(* ===== verification/Aaf.v ===== *)
(** * The AAF property file

    [Aaf] of guest/aaf.{h,cc}: three properties a guest reads from
    [mixins.spec] in a shared folder.  [Set] records a value, [Flush] rewrites
    the file: the first line of a recorded property takes the recorded value,
    other lines with a name stay, properties the file did not have are
    appended. *)

From S2P Require Import Prelude.
From S2P Require Import CStd.
From S2P Require Import Boost.
From S2P Require Import Os.
From Stdlib Require Import Ascii.

Definition kAafKeyGpuType : string := "gpu-type".
Definition kAafKeySuspend : string := "suspend".
Definition kAafKeyAudioType : string := "audio-type".

Record Aaf : Type := mkAaf { path_ : string; data_ : list (string * string) }.

(** [Aaf::Aaf(const char *path)] *)
Definition new_Aaf (path : string) : Aaf :=
  mkAaf path
    (map_insert kAafKeyAudioType EmptyString
      (map_insert kAafKeySuspend EmptyString
        (map_insert kAafKeyGpuType EmptyString []))).

(** [void Aaf::Set(std::string k, std::string v)] *)
Definition Aaf_Set (k v : string) (a : Aaf) : Aaf :=
  match map_find k (data_ a) with
  | Some _ => mkAaf (path_ a) (map_assign k v (data_ a))
  | None => a
  end.

(** The line [key:value] *)
Definition spec_line (k v : string) : string := k +:+ String ":" v.

(** The loop over the lines of the old file: lines written, data left. *)
Fixpoint flush_lines (lines : list string) (data : list (string * string)) :
    list string * list (string * string) :=
  match lines with
  | [] => ([], data)
  | tmp :: lines =>
      if str_empty tmp then flush_lines lines data
      else
        let key := before_char ":" tmp in
        if str_empty key then flush_lines lines data
        else match map_find key data with
             | Some v =>
                 if negb (str_empty v) then
                   let '(out, d) := flush_lines lines (map_assign key EmptyString data) in
                   (spec_line key v :: out, d)
                 else let '(out, d) := flush_lines lines data in (tmp :: out, d)
             | None => let '(out, d) := flush_lines lines data in (tmp :: out, d)
             end
  end.

(** The final loop over the properties: lines written, data left. *)
Fixpoint flush_rest (data : list (string * string)) :
    list string * list (string * string) :=
  match data with
  | [] => ([], [])
  | (k, v) :: data =>
      let '(out, d) := flush_rest data in
      if negb (str_empty v) then (spec_line k v :: out, (k, EmptyString) :: d)
      else (out, (k, v) :: d)
  end.

(** Text of a list of lines, each ended by a newline. *)
Fixpoint unlines (l : list string) : string :=
  match l with
  | [] => EmptyString
  | s :: l => s +:+ String newline (unlines l)
  end.

Section aaf.
Context {E : OsEnv}.

Definition AafSt : Type := Aaf * OsSt.
Definition aaf_os {A} (c : M OsSt A) : M AafSt A := lift snd (λ t s, (s.1, t)) c.
Definition put_data (d : list (string * string)) : M AafSt unit :=
  modify (λ s, (mkAaf (path_ s.1) d, s.2)).

(** [void Aaf::Flush(void)].  Opening the output truncates it; its text is
    there when it is closed.  When the renamed file does not open, the read
    loop never sees the end of the file and does not end. *)
Definition Aaf_Flush : M AafSt unit :=
  path ← gets (λ s : AafSt, path_ s.1);
  if str_empty path then skip else
  ex ← aaf_os (os (FsExists path));
  if negb ex then skip else
  dir ← aaf_os (os (FsIsDirectory path));
  if negb dir then skip else
  let target_file := path +:+ "/" +:+ "mixins.spec" in
  old ← aaf_os (os (FsExists target_file));
  kept ← (if (old : bool) then
    let hidden_file := path +:+ "/" +:+ ".mixins.spec~" in
    aaf_os (os (FsRename target_file hidden_file)) ;;
    content ← aaf_os (os (FileRead hidden_file));
    aaf_os (os (FileWrite target_file EmptyString)) ;;
    match content with
    | None => blocked
    | Some text =>
        data ← gets (λ s : AafSt, data_ s.1);
        let '(out, d) := flush_lines (getline_all text) data in
        put_data d ;;
        aaf_os (os (FsRemove hidden_file)) ;;
        mret out
    end
  else aaf_os (os (FileWrite target_file EmptyString)) ;; mret []);
  data ← gets (λ s : AafSt, data_ s.1);
  let '(more, d) := flush_rest data in
  put_data d ;;
  aaf_os (os (FileWrite target_file (unlines (kept ++ more)))).
End aaf.

(** ** Reading the file the way the guest does *)

(** The first line that speaks of property [k]. *)
Fixpoint spec_find (k : string) (lines : list string) : option string :=
  match lines with
  | [] => None
  | l :: lines =>
      if str_empty l then spec_find k lines
      else if decide (before_char ":" l = k) then Some l
      else spec_find k lines
  end.

(** Property names as the object has them: distinct, not empty, no colon. *)
Definition keys_ok (data : list (string * string)) : Prop :=
  NoDup data.*1 ∧ Forall (λ k, k ≠ EmptyString ∧ ":"%char ∉ chars k) data.*1.

Definition aaf_keys : list string := [kAafKeyAudioType; kAafKeyGpuType; kAafKeySuspend].

Lemma aaf_keys_ok data : data.*1 = aaf_keys → keys_ok data.
Proof.
  unfold keys_ok. intros ->.
  split; [apply (bool_decide_unpack _); vm_compute; exact I|].
  repeat constructor; try done; apply (bool_decide_unpack _); vm_compute; exact I.
Qed.

Lemma spec_line_find k v :
  ":"%char ∉ chars k → before_char ":" (spec_line k v) = k ∧ str_empty (spec_line k v) = false.
Proof.
  intros Hk. split; [by apply before_char_app|]. unfold spec_line. by destruct k.
Qed.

What you are asked to do.
In the data above, each line holding "then" is to be found and copied.

Your solution.
      if str_empty tmp then flush_lines lines data
        if str_empty key then flush_lines lines data
                 if negb (str_empty v) then
      if negb (str_empty v) then (spec_line k v :: out, (k, EmptyString) :: d)
  if str_empty path then skip else
  if negb ex then skip else
  if negb dir then skip else
  kept ← (if (old : bool) then
      if str_empty l then spec_find k lines
      else if decide (before_char ":" l = k) then Some l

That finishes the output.